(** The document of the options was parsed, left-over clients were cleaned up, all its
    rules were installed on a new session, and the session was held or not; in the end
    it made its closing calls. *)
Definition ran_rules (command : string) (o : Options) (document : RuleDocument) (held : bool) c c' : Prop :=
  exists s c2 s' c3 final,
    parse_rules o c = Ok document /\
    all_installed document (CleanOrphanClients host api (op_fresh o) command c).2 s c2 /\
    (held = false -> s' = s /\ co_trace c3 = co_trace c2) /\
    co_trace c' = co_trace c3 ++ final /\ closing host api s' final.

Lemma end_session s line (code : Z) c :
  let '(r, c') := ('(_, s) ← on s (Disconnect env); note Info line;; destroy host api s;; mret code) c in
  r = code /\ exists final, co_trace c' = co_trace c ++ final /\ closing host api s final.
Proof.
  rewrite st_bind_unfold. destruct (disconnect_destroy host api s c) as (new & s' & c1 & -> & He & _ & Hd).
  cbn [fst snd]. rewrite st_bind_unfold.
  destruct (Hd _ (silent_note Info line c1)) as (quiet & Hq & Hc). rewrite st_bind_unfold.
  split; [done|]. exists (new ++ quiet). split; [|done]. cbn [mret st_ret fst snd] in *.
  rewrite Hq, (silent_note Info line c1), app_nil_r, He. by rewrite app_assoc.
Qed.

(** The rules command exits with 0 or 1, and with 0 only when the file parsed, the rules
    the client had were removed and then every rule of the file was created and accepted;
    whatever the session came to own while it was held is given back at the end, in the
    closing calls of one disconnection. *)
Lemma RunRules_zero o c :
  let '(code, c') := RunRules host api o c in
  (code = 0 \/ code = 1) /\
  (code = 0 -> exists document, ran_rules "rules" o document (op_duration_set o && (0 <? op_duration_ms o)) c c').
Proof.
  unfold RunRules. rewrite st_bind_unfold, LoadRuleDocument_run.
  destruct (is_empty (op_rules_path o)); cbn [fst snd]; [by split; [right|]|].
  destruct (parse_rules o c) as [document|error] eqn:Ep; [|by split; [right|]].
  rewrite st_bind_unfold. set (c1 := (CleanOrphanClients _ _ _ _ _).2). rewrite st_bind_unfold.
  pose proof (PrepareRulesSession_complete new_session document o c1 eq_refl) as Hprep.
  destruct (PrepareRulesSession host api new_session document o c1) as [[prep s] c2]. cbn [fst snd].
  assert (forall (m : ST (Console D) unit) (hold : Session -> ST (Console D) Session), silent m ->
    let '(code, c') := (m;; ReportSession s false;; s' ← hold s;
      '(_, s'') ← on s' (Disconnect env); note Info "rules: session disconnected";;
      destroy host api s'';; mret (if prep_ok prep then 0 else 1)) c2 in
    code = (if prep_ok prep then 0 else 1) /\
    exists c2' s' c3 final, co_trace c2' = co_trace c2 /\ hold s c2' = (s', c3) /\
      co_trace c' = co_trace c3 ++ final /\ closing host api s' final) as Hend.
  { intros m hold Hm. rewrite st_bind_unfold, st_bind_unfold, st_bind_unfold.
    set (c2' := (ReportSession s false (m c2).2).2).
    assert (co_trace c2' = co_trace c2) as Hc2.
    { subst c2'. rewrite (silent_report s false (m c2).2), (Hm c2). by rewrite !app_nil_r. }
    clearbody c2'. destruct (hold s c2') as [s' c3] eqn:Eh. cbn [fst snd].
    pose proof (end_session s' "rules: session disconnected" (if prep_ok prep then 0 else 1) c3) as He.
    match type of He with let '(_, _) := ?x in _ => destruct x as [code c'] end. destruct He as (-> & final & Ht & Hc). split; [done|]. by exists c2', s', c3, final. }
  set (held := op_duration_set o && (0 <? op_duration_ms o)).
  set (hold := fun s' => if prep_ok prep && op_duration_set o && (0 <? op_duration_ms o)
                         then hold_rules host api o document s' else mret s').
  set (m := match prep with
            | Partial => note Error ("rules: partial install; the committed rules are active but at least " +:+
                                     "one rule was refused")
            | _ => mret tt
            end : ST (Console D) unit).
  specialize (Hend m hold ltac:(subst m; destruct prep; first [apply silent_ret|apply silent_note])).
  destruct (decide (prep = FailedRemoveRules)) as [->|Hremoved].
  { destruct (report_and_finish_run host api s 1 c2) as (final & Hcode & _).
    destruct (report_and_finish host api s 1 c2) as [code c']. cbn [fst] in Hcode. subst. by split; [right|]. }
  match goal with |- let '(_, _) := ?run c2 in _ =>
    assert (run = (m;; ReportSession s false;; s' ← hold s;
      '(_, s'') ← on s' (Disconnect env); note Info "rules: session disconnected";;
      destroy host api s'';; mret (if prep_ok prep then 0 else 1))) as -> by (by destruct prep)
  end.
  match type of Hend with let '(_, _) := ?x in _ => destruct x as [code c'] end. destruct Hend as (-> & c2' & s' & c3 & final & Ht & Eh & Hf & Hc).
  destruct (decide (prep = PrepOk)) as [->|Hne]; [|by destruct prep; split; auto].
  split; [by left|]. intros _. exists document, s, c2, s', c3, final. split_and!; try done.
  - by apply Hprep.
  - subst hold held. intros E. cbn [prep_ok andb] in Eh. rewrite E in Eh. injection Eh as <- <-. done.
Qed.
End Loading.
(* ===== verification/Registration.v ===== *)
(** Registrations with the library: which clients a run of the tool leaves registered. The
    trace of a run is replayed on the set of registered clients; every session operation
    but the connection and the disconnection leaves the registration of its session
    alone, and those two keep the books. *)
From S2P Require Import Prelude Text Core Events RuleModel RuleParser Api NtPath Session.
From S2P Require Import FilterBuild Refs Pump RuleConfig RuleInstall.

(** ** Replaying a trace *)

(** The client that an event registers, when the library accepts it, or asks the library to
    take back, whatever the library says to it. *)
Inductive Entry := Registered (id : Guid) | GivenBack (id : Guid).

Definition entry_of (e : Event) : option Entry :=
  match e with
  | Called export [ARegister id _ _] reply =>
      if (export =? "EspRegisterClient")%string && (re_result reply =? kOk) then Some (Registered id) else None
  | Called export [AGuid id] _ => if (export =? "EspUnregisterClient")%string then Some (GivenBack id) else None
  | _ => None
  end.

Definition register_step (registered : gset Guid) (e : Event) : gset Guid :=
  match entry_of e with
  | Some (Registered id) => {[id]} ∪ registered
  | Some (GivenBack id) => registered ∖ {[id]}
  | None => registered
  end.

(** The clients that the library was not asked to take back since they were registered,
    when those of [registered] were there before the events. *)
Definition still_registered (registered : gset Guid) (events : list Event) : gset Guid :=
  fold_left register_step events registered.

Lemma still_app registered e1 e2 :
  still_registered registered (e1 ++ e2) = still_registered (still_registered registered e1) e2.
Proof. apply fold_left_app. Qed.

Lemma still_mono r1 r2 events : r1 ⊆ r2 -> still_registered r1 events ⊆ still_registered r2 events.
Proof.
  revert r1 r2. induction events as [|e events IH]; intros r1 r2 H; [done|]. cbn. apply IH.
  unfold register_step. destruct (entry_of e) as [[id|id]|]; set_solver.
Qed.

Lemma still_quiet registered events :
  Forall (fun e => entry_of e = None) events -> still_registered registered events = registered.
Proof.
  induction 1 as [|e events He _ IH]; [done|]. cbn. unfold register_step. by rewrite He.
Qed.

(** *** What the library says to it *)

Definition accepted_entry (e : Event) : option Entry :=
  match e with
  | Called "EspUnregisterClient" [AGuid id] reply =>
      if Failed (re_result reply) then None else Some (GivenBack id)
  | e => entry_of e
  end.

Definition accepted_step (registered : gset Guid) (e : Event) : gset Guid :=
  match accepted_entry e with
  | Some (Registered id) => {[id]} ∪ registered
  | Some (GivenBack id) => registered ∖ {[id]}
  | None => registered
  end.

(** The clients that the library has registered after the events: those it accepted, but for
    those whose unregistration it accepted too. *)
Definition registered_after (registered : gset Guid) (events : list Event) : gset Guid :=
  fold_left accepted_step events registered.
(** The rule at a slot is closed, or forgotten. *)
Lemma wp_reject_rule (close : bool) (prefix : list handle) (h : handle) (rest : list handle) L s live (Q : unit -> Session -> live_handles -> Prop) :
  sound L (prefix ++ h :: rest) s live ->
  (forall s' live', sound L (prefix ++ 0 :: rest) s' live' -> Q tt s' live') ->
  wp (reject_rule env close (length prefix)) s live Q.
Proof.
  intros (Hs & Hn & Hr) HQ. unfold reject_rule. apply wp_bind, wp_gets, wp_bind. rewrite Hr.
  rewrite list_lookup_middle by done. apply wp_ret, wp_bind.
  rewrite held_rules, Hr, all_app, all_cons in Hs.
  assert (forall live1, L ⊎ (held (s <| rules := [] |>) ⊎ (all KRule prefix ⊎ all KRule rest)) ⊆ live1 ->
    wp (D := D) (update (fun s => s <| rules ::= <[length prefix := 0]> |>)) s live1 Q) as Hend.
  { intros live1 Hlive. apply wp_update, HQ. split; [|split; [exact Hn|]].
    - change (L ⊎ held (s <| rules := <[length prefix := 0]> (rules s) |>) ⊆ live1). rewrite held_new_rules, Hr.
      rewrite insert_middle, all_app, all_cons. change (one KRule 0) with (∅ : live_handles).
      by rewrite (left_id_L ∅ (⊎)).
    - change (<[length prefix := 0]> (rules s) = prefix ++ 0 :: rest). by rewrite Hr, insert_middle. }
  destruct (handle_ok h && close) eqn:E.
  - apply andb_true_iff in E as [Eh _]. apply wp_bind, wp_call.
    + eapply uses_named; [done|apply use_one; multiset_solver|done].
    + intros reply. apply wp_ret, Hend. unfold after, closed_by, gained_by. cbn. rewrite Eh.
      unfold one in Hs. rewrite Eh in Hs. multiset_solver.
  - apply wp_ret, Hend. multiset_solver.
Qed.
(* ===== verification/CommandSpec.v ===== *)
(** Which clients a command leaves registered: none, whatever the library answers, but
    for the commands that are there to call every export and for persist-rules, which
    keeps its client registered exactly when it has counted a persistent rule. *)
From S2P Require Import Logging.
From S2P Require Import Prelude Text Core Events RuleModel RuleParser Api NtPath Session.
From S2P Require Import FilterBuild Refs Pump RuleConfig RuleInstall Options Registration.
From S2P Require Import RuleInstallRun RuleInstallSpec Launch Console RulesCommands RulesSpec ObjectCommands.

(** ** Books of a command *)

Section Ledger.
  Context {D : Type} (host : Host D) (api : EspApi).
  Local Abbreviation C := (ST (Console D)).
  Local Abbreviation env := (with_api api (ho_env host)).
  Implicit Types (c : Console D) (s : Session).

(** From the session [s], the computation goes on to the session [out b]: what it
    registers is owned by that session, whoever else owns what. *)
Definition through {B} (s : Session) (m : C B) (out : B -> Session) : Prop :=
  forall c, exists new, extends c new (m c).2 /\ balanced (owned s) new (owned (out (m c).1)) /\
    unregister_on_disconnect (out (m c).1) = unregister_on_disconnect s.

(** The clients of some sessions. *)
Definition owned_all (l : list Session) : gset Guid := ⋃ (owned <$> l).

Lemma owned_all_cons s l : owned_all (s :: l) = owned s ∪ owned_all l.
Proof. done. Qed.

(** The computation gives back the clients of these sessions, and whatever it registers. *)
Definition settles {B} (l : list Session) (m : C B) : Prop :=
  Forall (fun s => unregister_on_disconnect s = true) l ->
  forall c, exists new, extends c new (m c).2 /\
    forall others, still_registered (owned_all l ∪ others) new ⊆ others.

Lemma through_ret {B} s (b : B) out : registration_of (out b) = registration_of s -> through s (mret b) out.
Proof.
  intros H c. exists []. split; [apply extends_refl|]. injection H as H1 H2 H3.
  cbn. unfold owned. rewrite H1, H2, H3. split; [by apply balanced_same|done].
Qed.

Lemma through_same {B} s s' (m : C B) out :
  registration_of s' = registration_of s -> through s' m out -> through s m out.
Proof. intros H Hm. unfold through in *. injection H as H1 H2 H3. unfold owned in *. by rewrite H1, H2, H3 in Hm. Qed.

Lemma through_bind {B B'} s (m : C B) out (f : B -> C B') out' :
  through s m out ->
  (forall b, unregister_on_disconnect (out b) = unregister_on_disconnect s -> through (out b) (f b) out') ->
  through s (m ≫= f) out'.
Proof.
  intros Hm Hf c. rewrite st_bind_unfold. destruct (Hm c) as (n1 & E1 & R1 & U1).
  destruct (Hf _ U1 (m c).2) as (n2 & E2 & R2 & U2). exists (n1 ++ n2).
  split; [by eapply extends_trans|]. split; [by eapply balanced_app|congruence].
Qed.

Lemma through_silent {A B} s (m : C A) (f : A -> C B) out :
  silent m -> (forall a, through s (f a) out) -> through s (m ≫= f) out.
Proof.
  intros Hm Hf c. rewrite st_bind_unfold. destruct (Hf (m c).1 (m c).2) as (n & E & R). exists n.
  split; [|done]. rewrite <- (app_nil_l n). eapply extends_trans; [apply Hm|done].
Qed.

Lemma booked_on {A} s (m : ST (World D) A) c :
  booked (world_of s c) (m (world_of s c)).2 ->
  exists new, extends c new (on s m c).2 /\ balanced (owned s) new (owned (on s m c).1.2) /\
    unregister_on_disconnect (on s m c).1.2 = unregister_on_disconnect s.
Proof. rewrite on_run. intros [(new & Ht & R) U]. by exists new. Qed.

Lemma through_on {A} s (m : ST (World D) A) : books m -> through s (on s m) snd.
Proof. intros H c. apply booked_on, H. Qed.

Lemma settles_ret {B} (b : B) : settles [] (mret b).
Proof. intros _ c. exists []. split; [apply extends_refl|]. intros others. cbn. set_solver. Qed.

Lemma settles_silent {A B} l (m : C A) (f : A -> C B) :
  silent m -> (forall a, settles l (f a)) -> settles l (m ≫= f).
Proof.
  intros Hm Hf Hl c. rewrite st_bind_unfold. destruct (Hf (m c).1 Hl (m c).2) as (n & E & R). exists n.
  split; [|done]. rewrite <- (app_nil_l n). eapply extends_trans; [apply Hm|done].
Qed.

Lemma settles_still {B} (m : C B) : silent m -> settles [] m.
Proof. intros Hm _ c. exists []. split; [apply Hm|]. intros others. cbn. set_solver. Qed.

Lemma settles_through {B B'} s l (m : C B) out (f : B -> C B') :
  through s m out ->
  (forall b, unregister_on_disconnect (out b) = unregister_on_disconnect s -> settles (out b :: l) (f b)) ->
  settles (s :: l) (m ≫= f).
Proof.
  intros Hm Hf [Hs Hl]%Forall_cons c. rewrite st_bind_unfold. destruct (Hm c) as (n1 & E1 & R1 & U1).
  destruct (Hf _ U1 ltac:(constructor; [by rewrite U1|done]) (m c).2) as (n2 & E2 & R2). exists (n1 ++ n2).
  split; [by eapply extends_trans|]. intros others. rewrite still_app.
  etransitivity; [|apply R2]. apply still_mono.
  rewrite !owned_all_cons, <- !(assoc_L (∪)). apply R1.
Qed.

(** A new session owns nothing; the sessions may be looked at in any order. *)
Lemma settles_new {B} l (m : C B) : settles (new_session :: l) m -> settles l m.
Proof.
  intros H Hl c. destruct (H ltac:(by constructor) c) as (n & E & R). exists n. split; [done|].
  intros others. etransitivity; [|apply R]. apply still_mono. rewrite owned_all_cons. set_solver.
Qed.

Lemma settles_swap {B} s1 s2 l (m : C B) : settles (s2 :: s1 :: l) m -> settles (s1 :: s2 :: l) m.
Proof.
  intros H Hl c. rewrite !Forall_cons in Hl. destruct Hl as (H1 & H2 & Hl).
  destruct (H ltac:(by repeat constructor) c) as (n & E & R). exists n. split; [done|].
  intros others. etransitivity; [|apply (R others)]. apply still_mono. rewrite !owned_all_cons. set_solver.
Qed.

Exercise directions>
With the first line being the one containing "specialize (Hend m" and the last line the one containing "(** Registrations with", transcribe exactly the lines above that fall in that range.

Answer for this exercise>
  specialize (Hend m hold ltac:(subst m; destruct prep; first [apply silent_ret|apply silent_note])).
  destruct (decide (prep = FailedRemoveRules)) as [->|Hremoved].
  { destruct (report_and_finish_run host api s 1 c2) as (final & Hcode & _).
    destruct (report_and_finish host api s 1 c2) as [code c']. cbn [fst] in Hcode. subst. by split; [right|]. }
  match goal with |- let '(_, _) := ?run c2 in _ =>
    assert (run = (m;; ReportSession s false;; s' ← hold s;
      '(_, s'') ← on s' (Disconnect env); note Info "rules: session disconnected";;
      destroy host api s'';; mret (if prep_ok prep then 0 else 1))) as -> by (by destruct prep)
  end.
  match type of Hend with let '(_, _) := ?x in _ => destruct x as [code c'] end. destruct Hend as (-> & c2' & s' & c3 & final & Ht & Eh & Hf & Hc).
  destruct (decide (prep = PrepOk)) as [->|Hne]; [|by destruct prep; split; auto].
  split; [by left|]. intros _. exists document, s, c2, s', c3, final. split_and!; try done.
  - by apply Hprep.
  - subst hold held. intros E. cbn [prep_ok andb] in Eh. rewrite E in Eh. injection Eh as <- <-. done.
Qed.
End Loading.
(* ===== verification/Registration.v ===== *)
(** Registrations with the library: which clients a run of the tool leaves registered. The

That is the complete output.